A caixa do Xê

O show Caixa de Música, de Xê Casanova, no último fim de semana no Teatro Vasques, matou uma curiosidade: como um disco feito quase todo em cima de bases e ruídos eletrônicos soaria ao vivo? A resposta veio já na primeira música. Com um trio de violão, baixo e guitarra sobre bases eletrônicas, o som parece mais pesado, mais cru e visceral do que no disco. Claro. No disco, tudo é milimetricamente tocado, equalizado, produzido. No show os instrumentos ficam mais evidentes, o violão e o baixo aparecem mais e a guitarra é mais ruidosa.Se o som é mais cru e visceral, mais ruidoso do que no disco, isso não retira nada da delicadeza que alguns arranjos têm. Ensina-me a viver é um bom exemplo. Com uma batida lenta, com um violão meio bossa-nova por cima, pontuada por sutis interferências da guitarra, o clima é suave e ameno. Assim vai também Esperando o Amanhã, que inclui um discreto teclado, que dá um charme a mais na música.
Outras canções como O Batuque e Não Abala são mais agitadas, batidas mais fortes, boas para levantar o público. Não Abala ainda tem um riff introdutório de colar na cabeça. Modestamente, porém, reputo a canção Não precisa falar como a melhor ao vivo. É nela, aos meus ouvidos pelo menos, que existe um equilíbrio entre delicadeza e agressividade, além de uma série de contrapontos e reiterações entre letra e música. A música vem numa batida lenta, letra delicada, até que chega o verso anterior ao refrão que diz: silenciosamente vem me amar. Em cima do silenciosamente, a guitarra rompe seu papel discreto que vinha fazendo até então e rasga um acorde alto e distorcido. Nada silencioso, em suma. Aí já se prepara o refrão, mais balançado que o restante da música.  Em outro momento, mais no fim da música, depois do verso não precisa falar, param os instrumentos, ouve-se só a batida eletrônica, como se obedecessem a uma ordem de silêncio da letra. E o que acaba com esse silêncio? O silenciosamente anterior ao refrão, com seu sonoro acorde.

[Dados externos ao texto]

Lemma pending_tail y a l b r : pending y (a :: l) -> first_band (a :: l) = (b, r) -> y <= bottom a -> pending (bottom a) r.
Proof.
  intros (B & C & _) E Hy. destruct (first_band_spec _ _ _ _ B E) as (El & _ & Lb & _ & Br & Hb).
  unfold pending. splits; [done| |].
  - apply (crisp_tail (bottom a) b); [done|by eapply level_above|done|by rewrite <- El].
  - apply list.Forall_forall. intros c Hc. pose proof (below_elem _ _ _ Hb Hc).
    destruct (banded_full _ _ Br Hc). simpl. lia.
Qed.

Section Sweep.
Context (op : bool -> bool -> bool)
  (f : WINEREGION -> list RECT -> list RECT -> Z -> Z -> outcome WINEREGION)
  (f1 f2 : option (WINEREGION -> list RECT -> Z -> Z -> outcome WINEREGION)).
Context {BF : BandFuncs op f f1 f2}.

(** what the result will cover when the sweep has reached the line [y] *)
Definition goal (reg : WINEREGION) (r1 r2 : list RECT) (y : Z) (x z : Z) : bool :=
  if z <? y then covers (rects reg) x z else op (covers r1 x z) (covers r2 x z).

(** a band of one source between two lines *)
Lemma non_overlap_ok fo (pr : bool -> bool) reg prev y r t b :
  match fo with Some f => copies_rows f /\ (forall v, pr v = v) | None => forall v, pr v = false end ->
  sweep_inv reg prev y -> y <= t -> t <= b -> spaced r ->
  exists reg1 reg2 prev2, non_overlap fo reg r t b = Ret reg1 /\
    coalesce_new reg1 prev (numRects reg) = Ret (reg2, prev2) /\ sweep_inv reg2 prev2 b /\ same_header reg reg2 /\
    (forall x z, covers (rects reg2) x z = covers (rects reg) x z || (t <=? z) && (z <? b) && pr (in_row r x)).
Proof.
  intros Hf Hi Hyt Htb Hs.
  assert (Hsame : forall g : Z -> bool, (forall x z, (t <=? z) && (z <? b) && g x = false) ->
    coalesce_new reg prev (numRects reg) = Ret (reg, prev) /\ sweep_inv reg prev b /\ same_header reg reg /\
    (forall x z, covers (rects reg) x z = covers (rects reg) x z || (t <=? z) && (z <? b) && g x)).
  { intros g Hg. unfold coalesce_new, same_header. rewrite Z.eqb_refl. splits; try done; [eapply sweep_inv_mono; [done|lia]|].
    intros x z. by rewrite Hg, orb_false_r. }
  destruct fo as [fo|]; simpl; cycle 1.
  { exists reg, reg, prev. split; [done|]. apply (Hsame (fun x => pr (in_row r x))). intros x z. rewrite Hf. by rewrite andb_false_r. }
  destruct (Z.eqb_spec t b) as [->|Hne]; simpl.
  { exists reg, reg, prev. split; [done|]. apply (Hsame (fun x => pr (in_row r x))). intros x z. lia. }
  destruct Hf as [Hf Hpr]. destruct (Hf reg r t b (si_room _ _ _ Hi)) as (reg1 & E & G).
  destruct (add_band_ok reg prev y reg1 _ t b Hi G Hyt ltac:(lia) (at_level_level _ _ _) (at_level_spaced _ _ _ Hs))
    as (reg2 & p2 & E2 & I2 & H2 & X2).
  exists reg1, reg2, p2. splits; try done. intros x z. rewrite X2, at_level_row, Hpr. done.
Qed.
(** the rows of a source down to the bottom of its first band *)
Lemma covers_head a l b r x z : banded (a :: l) -> first_band (a :: l) = (b, r) -> z < bottom a ->
  covers (a :: l) x z = (top a <=? z) && in_row b x.
Proof.
  intros B E Hz. rewrite (covers_first_band _ _ _ _ _ _ B E).
  destruct (first_band_spec _ _ _ _ B E) as (_ & _ & _ & _ & _ & Hb).
  rewrite (covers_below r _ _ (bottom a)) by (done || lia). destruct (in_row b x); lia.
Qed.

#[local] Arguments covers : simpl never.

Além das canções, o show foi especial por várias razões. A primeira, óbvia: era o lançamento do disco de Xê Casanova, produzido por Marcelo Yuka, e que teve alguns bons anos de gestação. A segunda: participações especiais de Rui Ponciano, conhecido compositor mogiano, Ras Bernardo, ex-vocalista do Cidade Negra, e Juninho Raiz Brasil, da banda Raiz Brasil. A terceira: uma plateia recheada de amigos do cantor. Uma plateia muito receptiva e ansiosa por ver, enfim, o trabalho de Xê Casanova nos palcos, ao vivo.
Valeu a espera. Valeu a noite.

Cahoni Chufalo é formado em Letras, com pós-graduação em crítica e curadoria de arte. Fez a curadoria das exposições Memória Imprensa, em Ouro Preto e Figuras Recorrentes, em Novo Hamburgo.